WORK ITEM => Pull each line holding the word "mkResult" from the data.

MATERIAL FOR THIS TASK START

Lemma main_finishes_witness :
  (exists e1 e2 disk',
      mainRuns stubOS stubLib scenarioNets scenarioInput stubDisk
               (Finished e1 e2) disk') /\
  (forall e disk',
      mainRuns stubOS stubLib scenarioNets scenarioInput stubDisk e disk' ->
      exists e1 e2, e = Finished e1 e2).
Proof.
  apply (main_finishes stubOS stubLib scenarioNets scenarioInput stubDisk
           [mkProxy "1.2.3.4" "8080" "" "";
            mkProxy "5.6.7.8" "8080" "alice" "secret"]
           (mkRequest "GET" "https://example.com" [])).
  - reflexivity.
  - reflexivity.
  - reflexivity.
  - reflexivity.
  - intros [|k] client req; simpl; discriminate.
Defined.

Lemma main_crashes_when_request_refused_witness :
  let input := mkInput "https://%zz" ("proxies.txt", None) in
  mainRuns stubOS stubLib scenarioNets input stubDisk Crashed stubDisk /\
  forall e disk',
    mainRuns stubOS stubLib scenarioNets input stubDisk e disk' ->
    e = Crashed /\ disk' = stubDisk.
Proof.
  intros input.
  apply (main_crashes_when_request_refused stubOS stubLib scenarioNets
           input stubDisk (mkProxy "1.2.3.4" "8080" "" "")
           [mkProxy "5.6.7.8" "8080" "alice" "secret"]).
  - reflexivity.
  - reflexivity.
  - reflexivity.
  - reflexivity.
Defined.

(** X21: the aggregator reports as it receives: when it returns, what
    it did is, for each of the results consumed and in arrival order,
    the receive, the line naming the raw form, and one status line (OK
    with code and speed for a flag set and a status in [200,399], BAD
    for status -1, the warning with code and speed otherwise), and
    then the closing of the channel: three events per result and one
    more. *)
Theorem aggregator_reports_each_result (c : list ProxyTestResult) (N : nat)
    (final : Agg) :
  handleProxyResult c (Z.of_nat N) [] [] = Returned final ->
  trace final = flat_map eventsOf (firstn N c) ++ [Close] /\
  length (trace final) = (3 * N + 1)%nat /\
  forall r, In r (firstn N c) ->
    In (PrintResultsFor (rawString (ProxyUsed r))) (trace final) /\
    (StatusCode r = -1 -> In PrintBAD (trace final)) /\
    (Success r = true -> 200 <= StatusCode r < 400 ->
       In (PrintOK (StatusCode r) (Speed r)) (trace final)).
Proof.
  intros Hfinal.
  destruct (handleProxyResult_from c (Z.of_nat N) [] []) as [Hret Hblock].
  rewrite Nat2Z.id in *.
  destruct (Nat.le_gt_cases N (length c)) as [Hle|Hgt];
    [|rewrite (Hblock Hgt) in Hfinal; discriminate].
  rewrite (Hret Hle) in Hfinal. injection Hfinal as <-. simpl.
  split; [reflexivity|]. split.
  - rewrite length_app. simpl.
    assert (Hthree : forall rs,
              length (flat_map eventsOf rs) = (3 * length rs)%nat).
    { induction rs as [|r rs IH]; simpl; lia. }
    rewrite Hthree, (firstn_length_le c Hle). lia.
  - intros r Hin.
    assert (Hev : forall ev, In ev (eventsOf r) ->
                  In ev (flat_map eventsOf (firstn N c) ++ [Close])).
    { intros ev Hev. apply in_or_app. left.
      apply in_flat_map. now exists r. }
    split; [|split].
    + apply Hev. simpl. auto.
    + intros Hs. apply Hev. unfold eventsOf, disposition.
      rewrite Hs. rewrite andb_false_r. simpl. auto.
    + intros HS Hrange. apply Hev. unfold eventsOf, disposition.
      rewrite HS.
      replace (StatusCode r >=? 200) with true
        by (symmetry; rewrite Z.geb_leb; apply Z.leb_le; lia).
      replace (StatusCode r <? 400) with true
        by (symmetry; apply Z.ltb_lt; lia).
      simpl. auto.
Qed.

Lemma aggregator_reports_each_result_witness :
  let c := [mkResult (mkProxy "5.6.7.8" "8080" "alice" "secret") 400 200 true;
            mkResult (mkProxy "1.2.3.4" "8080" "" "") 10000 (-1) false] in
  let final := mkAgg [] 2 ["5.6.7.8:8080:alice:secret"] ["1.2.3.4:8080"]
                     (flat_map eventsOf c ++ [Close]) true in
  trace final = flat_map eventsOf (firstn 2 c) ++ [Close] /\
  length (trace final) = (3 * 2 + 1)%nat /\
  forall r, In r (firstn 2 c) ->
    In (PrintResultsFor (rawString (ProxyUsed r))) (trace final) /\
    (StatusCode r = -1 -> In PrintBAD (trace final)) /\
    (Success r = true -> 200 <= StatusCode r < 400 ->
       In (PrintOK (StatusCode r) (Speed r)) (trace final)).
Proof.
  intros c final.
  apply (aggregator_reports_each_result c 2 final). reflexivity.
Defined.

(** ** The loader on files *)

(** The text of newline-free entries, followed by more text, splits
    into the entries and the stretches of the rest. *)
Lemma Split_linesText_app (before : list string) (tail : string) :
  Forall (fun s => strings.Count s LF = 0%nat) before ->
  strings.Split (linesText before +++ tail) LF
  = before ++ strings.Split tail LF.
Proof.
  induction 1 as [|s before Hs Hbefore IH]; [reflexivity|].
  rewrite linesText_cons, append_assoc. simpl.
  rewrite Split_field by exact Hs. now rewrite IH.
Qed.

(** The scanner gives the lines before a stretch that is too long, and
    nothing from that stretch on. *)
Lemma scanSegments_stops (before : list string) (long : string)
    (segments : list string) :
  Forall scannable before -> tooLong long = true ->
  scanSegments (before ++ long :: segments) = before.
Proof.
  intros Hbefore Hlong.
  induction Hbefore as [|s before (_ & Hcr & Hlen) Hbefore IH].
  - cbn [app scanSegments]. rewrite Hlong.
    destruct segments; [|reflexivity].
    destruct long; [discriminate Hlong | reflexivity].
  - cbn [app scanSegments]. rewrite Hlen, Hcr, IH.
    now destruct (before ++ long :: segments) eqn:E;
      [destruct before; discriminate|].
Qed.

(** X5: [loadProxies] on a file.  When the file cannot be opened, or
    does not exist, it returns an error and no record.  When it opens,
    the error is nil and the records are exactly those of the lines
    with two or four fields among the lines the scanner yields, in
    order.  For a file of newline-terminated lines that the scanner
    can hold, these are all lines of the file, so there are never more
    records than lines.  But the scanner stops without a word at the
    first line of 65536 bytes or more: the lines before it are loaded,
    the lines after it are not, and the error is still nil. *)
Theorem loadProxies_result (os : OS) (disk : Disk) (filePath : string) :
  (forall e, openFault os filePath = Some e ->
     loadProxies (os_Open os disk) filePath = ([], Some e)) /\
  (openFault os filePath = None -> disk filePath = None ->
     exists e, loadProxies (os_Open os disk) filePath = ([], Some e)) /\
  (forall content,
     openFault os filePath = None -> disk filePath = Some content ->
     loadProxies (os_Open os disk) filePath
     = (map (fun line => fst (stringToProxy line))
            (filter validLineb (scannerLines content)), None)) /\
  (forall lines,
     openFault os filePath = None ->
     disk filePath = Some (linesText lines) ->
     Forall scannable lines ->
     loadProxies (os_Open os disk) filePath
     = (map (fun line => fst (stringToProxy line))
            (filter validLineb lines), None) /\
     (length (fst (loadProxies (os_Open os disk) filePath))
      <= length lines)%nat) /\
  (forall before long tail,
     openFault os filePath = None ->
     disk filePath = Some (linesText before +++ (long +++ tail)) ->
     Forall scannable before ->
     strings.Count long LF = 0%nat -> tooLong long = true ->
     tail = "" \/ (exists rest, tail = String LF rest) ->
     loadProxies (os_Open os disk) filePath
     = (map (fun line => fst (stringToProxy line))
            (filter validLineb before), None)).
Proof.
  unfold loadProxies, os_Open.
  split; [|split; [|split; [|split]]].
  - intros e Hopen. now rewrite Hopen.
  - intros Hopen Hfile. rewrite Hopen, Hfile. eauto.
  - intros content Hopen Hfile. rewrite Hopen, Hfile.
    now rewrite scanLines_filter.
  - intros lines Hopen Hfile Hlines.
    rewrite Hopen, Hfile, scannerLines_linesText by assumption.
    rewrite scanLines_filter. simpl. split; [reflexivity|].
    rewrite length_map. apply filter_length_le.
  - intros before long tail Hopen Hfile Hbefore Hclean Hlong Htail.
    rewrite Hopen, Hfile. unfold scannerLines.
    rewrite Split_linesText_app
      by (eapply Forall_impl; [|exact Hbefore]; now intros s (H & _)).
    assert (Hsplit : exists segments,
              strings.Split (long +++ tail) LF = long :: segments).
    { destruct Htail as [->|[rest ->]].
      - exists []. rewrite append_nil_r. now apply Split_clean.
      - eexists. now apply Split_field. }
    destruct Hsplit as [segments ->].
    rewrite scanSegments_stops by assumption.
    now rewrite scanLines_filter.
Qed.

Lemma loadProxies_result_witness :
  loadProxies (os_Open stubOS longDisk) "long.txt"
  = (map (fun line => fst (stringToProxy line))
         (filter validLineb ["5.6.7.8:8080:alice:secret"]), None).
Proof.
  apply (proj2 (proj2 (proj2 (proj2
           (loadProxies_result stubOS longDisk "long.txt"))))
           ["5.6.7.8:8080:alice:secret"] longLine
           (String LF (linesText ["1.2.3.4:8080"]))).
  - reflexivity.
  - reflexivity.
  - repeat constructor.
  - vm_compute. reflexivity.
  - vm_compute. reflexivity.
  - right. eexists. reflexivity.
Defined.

MATERIAL FOR THIS TASK END

ANSWER TO THIS EXERCISE =>
  let c := [mkResult (mkProxy "5.6.7.8" "8080" "alice" "secret") 400 200 true;
            mkResult (mkProxy "1.2.3.4" "8080" "" "") 10000 (-1) false] in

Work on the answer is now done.